EXERCISE – In the records, find each line where "article" occurs, and copy it.

INPUT MATERIAL –
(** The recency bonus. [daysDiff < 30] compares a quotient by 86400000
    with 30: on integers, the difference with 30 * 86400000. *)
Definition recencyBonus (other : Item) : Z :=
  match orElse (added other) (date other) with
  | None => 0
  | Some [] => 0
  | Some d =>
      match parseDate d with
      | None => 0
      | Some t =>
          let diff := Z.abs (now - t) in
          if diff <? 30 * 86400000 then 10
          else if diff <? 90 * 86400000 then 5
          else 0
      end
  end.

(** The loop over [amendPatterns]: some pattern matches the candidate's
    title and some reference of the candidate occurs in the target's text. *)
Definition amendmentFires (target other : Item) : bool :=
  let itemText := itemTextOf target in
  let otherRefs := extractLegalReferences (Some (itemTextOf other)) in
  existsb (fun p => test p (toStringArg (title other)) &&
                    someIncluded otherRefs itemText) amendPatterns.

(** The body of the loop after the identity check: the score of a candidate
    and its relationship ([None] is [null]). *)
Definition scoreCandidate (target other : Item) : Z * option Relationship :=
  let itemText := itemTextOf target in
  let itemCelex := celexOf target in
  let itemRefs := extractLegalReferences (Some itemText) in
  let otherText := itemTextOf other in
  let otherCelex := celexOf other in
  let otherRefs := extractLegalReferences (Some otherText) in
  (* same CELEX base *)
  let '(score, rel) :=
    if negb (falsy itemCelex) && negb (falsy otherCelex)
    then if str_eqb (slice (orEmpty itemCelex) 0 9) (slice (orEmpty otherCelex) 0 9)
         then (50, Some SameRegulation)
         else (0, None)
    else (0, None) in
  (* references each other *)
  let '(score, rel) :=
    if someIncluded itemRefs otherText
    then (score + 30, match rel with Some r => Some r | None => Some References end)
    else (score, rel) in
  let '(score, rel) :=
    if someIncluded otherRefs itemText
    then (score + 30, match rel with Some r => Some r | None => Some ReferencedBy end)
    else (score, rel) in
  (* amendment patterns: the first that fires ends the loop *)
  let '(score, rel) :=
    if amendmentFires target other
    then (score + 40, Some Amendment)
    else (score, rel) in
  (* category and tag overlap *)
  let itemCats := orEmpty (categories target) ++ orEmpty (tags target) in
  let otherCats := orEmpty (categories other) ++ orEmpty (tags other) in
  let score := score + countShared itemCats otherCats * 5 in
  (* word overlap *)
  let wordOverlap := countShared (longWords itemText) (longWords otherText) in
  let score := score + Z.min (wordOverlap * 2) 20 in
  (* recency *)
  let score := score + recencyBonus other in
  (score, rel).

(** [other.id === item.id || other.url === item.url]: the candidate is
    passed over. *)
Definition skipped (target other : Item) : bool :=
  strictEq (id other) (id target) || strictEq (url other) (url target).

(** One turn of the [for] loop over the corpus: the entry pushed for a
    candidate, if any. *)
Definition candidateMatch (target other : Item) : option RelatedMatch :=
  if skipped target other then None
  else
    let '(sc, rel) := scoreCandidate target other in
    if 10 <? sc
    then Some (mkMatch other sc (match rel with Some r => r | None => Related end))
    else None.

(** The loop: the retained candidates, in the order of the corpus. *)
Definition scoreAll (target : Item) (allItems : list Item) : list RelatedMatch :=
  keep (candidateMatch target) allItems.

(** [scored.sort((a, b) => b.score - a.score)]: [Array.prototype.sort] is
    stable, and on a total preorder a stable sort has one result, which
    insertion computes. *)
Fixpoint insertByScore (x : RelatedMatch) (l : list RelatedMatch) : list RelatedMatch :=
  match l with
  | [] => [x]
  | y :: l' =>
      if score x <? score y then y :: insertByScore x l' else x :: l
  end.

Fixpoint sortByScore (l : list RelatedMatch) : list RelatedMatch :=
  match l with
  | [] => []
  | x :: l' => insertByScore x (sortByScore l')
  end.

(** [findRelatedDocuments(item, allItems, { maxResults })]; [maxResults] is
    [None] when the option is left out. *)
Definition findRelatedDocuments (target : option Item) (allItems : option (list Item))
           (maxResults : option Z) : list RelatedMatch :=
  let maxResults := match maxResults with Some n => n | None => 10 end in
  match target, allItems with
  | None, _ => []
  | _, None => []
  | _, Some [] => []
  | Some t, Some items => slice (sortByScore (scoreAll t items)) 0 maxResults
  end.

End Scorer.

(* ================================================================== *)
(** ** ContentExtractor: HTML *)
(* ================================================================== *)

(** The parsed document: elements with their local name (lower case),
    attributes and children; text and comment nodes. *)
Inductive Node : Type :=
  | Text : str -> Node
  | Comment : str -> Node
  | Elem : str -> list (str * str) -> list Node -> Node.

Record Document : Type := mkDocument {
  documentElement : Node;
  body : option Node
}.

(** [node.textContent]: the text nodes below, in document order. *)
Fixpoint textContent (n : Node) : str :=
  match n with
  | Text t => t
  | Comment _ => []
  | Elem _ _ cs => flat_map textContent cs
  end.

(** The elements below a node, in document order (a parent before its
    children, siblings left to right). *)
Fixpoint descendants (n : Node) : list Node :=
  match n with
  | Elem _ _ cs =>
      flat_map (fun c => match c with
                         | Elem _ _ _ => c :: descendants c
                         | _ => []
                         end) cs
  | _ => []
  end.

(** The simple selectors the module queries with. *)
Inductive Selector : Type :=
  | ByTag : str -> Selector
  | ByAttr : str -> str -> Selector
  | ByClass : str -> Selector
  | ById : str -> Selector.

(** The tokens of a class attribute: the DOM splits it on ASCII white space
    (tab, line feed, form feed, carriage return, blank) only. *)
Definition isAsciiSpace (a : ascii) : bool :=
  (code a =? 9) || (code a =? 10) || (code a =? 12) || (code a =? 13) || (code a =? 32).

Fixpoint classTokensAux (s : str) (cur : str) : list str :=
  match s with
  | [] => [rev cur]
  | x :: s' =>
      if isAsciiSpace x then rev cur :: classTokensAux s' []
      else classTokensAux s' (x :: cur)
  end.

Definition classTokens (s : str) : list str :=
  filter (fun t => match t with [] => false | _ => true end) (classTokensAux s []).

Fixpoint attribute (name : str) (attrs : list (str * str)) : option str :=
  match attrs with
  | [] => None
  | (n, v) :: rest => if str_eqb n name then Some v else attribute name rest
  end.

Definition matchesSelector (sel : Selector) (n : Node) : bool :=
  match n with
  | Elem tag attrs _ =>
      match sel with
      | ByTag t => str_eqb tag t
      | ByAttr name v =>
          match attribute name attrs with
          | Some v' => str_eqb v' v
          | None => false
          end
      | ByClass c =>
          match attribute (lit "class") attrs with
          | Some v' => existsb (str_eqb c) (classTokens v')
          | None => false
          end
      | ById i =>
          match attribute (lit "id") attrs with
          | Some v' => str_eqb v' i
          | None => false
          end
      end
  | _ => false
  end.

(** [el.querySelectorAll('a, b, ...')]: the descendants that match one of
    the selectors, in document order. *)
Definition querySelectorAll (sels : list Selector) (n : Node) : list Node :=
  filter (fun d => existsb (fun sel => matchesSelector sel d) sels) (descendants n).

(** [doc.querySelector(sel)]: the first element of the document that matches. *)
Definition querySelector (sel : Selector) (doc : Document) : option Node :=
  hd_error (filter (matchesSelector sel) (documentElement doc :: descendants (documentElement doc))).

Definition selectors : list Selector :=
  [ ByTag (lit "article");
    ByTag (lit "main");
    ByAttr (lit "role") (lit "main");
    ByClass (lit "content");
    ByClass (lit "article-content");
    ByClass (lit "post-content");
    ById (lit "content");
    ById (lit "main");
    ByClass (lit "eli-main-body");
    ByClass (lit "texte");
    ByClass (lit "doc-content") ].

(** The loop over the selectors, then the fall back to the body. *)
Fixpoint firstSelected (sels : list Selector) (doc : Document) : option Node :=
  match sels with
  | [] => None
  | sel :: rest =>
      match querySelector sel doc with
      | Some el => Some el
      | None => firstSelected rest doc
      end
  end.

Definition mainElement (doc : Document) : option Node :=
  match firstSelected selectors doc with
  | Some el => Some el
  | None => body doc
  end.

ANSWER BOX –
  [ ByTag (lit "article");
    ByClass (lit "article-content");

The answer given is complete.